■ GOAL OF THE EXERCISE
What lines of the data below include the word "list"? Report them by copying each.

Stored data entries

(* ===== verification/Receiver.v ===== *)
(** * The receiving side of a transfer

    TCPTahoe's receive path as a whole: a connection in ESTABLISHED with nothing of its own
    outstanding takes segments in any order, with repetitions, while the application makes
    receive calls (TCPTahoe::icontext_receive_packet, icontext_receive,
    icontext_receive_buffer_not_empty, with the reliability context, the connection manager
    and the congestion control they call). The reliability context is any one that meets the
    interface [DeliveringState]: Tahoe's own or the delayed-acknowledgement one. *)
From stdpp Require Import gmap strings.
From S2P Require Import Prelude SeqMath Double HeaderMem Inet AddressPort Sockets IPPacket TCPOptions WiFuPacket TCPPacket PacketBuffer.
From S2P Require Import Events Outstanding Congestion Reliability Stamps DelayedAck ConnManager BackLog ProtocolState Tahoe.

(** ** The interface of a reliability context that delivers *)

Section Result.
Context {C : Type} `{Reliability C} (ack : nat → handler C unit) `{!Acknowledger ack}.
Context (base : Z) (pos : packet_ref → Z) (stream : Z → Z).

(** What [handle_data] did with segment [r]: RCV.NXT moved from [f] over what is now
    continuous to the first gap [e]. *)
Record took (a f e : Z) (r : packet_ref) (w w' : env C) : Prop := {
  took_receiving : receiving ack base pos stream a e w';
  took_order : f ≤ e;
  took_all : ∀ x, f ≤ x < e → x ∈ held pos f (rc (ctx w)) ∨ pos r ≤ x < finish pos r;
  took_gap : ¬ (e ∈ held pos f (rc (ctx w)) ∨ pos r ≤ e < finish pos r);
  took_held : ∀ x, x ∈ held pos e (rc (ctx w')) ↔ e ≤ x ∧ (x ∈ held pos f (rc (ctx w)) ∨ pos r ≤ x < finish pos r);
  took_buffer : receive_buffer_ (sock w') = (receive_buffer_ (sock w) ++ stretch stream f e)%list;
  took_sock : sock w' = with_buffers (receive_buffer_ (sock w')) (send_buffer_ (sock w)) (sock w);
  took_odc : odc (rc (ctx w')) = odc (rc (ctx w)) ∧ receive_event_ (rc (ctx w')) = receive_event_ (rc (ctx w));
  took_trace : ∃ t, trace (io w') = (trace (io w) ++ t)%list ∧ Forall (fun x => silent x = true) t }.

Lemma delivered_took a f e s r w w1 w' t :
  delivered ack base pos stream a f e s r w w1 → rc (ctx w') = rc (ctx w1) → sock w' = sock w1 → ack_ok (ctx w') →
  trace (io w') = (trace (io w1) ++ t)%list → Forall (fun x => silent x = true) t → took a f e r w w'.
Proof.
  intros [Hr Hfe Hb Hall Hgap Hheld Hs Hsk _ (Ho & _ & He) Ht] Hrc Hsock Hk Ht' Hsil.
  split; rewrite ?Hrc, ?Hsock; try assumption.
  - apply (receiving_ext ack base pos stream a e w1); assumption.
  - intros x Hx. specialize (Hall x). rewrite elem_of_interval, elem_of_union, elem_of_interval in Hall.
    destruct (Hall Hx); [left; assumption | right; lia].
  - rewrite elem_of_union, elem_of_interval in Hgap. intros [Hin | Hin]; apply Hgap; [left; exact Hin | right; lia].
  - intros x. rewrite Hheld, elem_of_difference, elem_of_union, !elem_of_interval. unfold held.
    rewrite elem_of_pending. split; [intros ([(? & ?) | ?] & ?) | intros (? & [(? & ?) | ?])].
    + split; [lia | left; auto].
    + split; [lia | right; lia].
    + split; [left; auto | lia].
    + split; [right; lia | lia].
  - auto.
  - rewrite Ht', Ht, <- app_assoc. eexists. split; [reflexivity |]. apply Forall_app. split; [| exact Hsil].
    destruct (decide _); repeat constructor.
Qed.

End Result.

■ RESPONSE TO THIS TASK
  took_buffer : receive_buffer_ (sock w') = (receive_buffer_ (sock w) ++ stretch stream f e)%list;
  took_trace : ∃ t, trace (io w') = (trace (io w) ++ t)%list ∧ Forall (fun x => silent x = true) t }.
  trace (io w') = (trace (io w1) ++ t)%list → Forall (fun x => silent x = true) t → took a f e r w w'.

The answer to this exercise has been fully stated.